## Work item
The entries below should appear again in your reply, word for word.
- - -
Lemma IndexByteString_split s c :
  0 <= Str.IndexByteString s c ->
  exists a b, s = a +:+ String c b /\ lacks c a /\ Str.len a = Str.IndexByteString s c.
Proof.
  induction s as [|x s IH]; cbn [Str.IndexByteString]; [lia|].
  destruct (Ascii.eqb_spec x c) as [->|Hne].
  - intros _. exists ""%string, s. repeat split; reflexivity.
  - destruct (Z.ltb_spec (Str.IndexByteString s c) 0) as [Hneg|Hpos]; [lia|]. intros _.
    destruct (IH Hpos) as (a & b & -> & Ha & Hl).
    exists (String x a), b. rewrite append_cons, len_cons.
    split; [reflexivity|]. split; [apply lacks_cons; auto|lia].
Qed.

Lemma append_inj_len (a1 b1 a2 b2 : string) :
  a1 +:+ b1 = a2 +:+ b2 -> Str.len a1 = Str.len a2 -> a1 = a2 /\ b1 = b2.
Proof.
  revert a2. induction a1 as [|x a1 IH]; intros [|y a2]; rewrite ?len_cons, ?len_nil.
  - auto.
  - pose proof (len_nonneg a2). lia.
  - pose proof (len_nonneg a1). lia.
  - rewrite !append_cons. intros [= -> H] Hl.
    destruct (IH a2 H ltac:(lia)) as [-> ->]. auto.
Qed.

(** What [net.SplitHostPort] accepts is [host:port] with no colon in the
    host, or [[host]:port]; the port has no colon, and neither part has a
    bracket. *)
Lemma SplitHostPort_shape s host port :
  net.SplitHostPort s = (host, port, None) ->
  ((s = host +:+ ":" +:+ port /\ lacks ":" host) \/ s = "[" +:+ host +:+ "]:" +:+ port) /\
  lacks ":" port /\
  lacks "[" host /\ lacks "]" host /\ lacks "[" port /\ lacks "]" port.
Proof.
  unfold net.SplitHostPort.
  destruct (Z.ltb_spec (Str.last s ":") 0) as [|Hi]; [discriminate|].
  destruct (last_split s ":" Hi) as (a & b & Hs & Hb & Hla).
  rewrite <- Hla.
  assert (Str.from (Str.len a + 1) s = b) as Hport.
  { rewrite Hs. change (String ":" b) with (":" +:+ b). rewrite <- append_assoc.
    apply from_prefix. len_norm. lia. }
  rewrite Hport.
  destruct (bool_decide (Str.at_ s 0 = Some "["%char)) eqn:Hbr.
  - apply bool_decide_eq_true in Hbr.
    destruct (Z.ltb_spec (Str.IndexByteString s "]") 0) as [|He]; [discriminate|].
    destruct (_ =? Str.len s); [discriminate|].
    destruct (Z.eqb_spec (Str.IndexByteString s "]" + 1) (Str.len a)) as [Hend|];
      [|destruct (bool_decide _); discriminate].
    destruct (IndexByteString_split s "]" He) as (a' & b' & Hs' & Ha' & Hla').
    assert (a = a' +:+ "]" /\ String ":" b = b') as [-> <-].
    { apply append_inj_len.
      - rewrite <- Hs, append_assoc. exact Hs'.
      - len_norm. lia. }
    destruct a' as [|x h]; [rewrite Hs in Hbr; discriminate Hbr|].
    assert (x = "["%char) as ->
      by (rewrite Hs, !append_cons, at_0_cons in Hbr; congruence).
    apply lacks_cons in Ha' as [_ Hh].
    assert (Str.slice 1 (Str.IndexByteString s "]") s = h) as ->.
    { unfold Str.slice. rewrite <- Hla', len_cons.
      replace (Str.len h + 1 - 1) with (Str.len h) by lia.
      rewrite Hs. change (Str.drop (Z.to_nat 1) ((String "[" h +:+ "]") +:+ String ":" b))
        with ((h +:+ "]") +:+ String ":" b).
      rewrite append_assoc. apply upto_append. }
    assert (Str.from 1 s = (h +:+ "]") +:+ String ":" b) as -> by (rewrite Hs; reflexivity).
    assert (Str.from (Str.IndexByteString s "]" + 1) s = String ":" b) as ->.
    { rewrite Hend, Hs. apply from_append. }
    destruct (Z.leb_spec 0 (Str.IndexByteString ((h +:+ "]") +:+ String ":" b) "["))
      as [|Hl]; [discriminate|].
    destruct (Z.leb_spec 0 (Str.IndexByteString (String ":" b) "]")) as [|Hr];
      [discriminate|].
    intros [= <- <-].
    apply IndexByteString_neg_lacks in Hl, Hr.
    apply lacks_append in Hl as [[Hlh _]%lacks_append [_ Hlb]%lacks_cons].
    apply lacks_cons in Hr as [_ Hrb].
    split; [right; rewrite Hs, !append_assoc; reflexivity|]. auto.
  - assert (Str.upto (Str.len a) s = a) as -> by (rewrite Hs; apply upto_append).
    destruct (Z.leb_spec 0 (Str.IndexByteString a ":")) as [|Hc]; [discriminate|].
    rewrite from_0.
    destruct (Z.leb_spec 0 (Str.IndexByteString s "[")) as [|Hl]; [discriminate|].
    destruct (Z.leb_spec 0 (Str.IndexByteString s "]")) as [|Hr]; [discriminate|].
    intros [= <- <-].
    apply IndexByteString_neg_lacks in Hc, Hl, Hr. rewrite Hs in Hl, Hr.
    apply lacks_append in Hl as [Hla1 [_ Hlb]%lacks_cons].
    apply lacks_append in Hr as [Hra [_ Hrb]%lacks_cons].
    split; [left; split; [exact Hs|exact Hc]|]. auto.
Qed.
- - -
## Completed exercise
Lemma IndexByteString_split s c :
  0 <= Str.IndexByteString s c ->
  exists a b, s = a +:+ String c b /\ lacks c a /\ Str.len a = Str.IndexByteString s c.
Proof.
  induction s as [|x s IH]; cbn [Str.IndexByteString]; [lia|].
  destruct (Ascii.eqb_spec x c) as [->|Hne].
  - intros _. exists ""%string, s. repeat split; reflexivity.
  - destruct (Z.ltb_spec (Str.IndexByteString s c) 0) as [Hneg|Hpos]; [lia|]. intros _.
    destruct (IH Hpos) as (a & b & -> & Ha & Hl).
    exists (String x a), b. rewrite append_cons, len_cons.
    split; [reflexivity|]. split; [apply lacks_cons; auto|lia].
Qed.

Lemma append_inj_len (a1 b1 a2 b2 : string) :
  a1 +:+ b1 = a2 +:+ b2 -> Str.len a1 = Str.len a2 -> a1 = a2 /\ b1 = b2.
Proof.
  revert a2. induction a1 as [|x a1 IH]; intros [|y a2]; rewrite ?len_cons, ?len_nil.
  - auto.
  - pose proof (len_nonneg a2). lia.
  - pose proof (len_nonneg a1). lia.
  - rewrite !append_cons. intros [= -> H] Hl.
    destruct (IH a2 H ltac:(lia)) as [-> ->]. auto.
Qed.

(** What [net.SplitHostPort] accepts is [host:port] with no colon in the
    host, or [[host]:port]; the port has no colon, and neither part has a
    bracket. *)
Lemma SplitHostPort_shape s host port :
  net.SplitHostPort s = (host, port, None) ->
  ((s = host +:+ ":" +:+ port /\ lacks ":" host) \/ s = "[" +:+ host +:+ "]:" +:+ port) /\
  lacks ":" port /\
  lacks "[" host /\ lacks "]" host /\ lacks "[" port /\ lacks "]" port.
Proof.
  unfold net.SplitHostPort.
  destruct (Z.ltb_spec (Str.last s ":") 0) as [|Hi]; [discriminate|].
  destruct (last_split s ":" Hi) as (a & b & Hs & Hb & Hla).
  rewrite <- Hla.
  assert (Str.from (Str.len a + 1) s = b) as Hport.
  { rewrite Hs. change (String ":" b) with (":" +:+ b). rewrite <- append_assoc.
    apply from_prefix. len_norm. lia. }
  rewrite Hport.
  destruct (bool_decide (Str.at_ s 0 = Some "["%char)) eqn:Hbr.
  - apply bool_decide_eq_true in Hbr.
    destruct (Z.ltb_spec (Str.IndexByteString s "]") 0) as [|He]; [discriminate|].
    destruct (_ =? Str.len s); [discriminate|].
    destruct (Z.eqb_spec (Str.IndexByteString s "]" + 1) (Str.len a)) as [Hend|];
      [|destruct (bool_decide _); discriminate].
    destruct (IndexByteString_split s "]" He) as (a' & b' & Hs' & Ha' & Hla').
    assert (a = a' +:+ "]" /\ String ":" b = b') as [-> <-].
    { apply append_inj_len.
      - rewrite <- Hs, append_assoc. exact Hs'.
      - len_norm. lia. }
    destruct a' as [|x h]; [rewrite Hs in Hbr; discriminate Hbr|].
    assert (x = "["%char) as ->
      by (rewrite Hs, !append_cons, at_0_cons in Hbr; congruence).
    apply lacks_cons in Ha' as [_ Hh].
    assert (Str.slice 1 (Str.IndexByteString s "]") s = h) as ->.
    { unfold Str.slice. rewrite <- Hla', len_cons.
      replace (Str.len h + 1 - 1) with (Str.len h) by lia.
      rewrite Hs. change (Str.drop (Z.to_nat 1) ((String "[" h +:+ "]") +:+ String ":" b))
        with ((h +:+ "]") +:+ String ":" b).
      rewrite append_assoc. apply upto_append. }
    assert (Str.from 1 s = (h +:+ "]") +:+ String ":" b) as -> by (rewrite Hs; reflexivity).
    assert (Str.from (Str.IndexByteString s "]" + 1) s = String ":" b) as ->.
    { rewrite Hend, Hs. apply from_append. }
    destruct (Z.leb_spec 0 (Str.IndexByteString ((h +:+ "]") +:+ String ":" b) "["))
      as [|Hl]; [discriminate|].
    destruct (Z.leb_spec 0 (Str.IndexByteString (String ":" b) "]")) as [|Hr];
      [discriminate|].
    intros [= <- <-].
    apply IndexByteString_neg_lacks in Hl, Hr.
    apply lacks_append in Hl as [[Hlh _]%lacks_append [_ Hlb]%lacks_cons].
    apply lacks_cons in Hr as [_ Hrb].
    split; [right; rewrite Hs, !append_assoc; reflexivity|]. auto.
  - assert (Str.upto (Str.len a) s = a) as -> by (rewrite Hs; apply upto_append).
    destruct (Z.leb_spec 0 (Str.IndexByteString a ":")) as [|Hc]; [discriminate|].
    rewrite from_0.
    destruct (Z.leb_spec 0 (Str.IndexByteString s "[")) as [|Hl]; [discriminate|].
    destruct (Z.leb_spec 0 (Str.IndexByteString s "]")) as [|Hr]; [discriminate|].
    intros [= <- <-].
    apply IndexByteString_neg_lacks in Hc, Hl, Hr. rewrite Hs in Hl, Hr.
    apply lacks_append in Hl as [Hla1 [_ Hlb]%lacks_cons].
    apply lacks_append in Hr as [Hra [_ Hrb]%lacks_cons].
    split; [left; split; [exact Hs|exact Hc]|]. auto.
Qed.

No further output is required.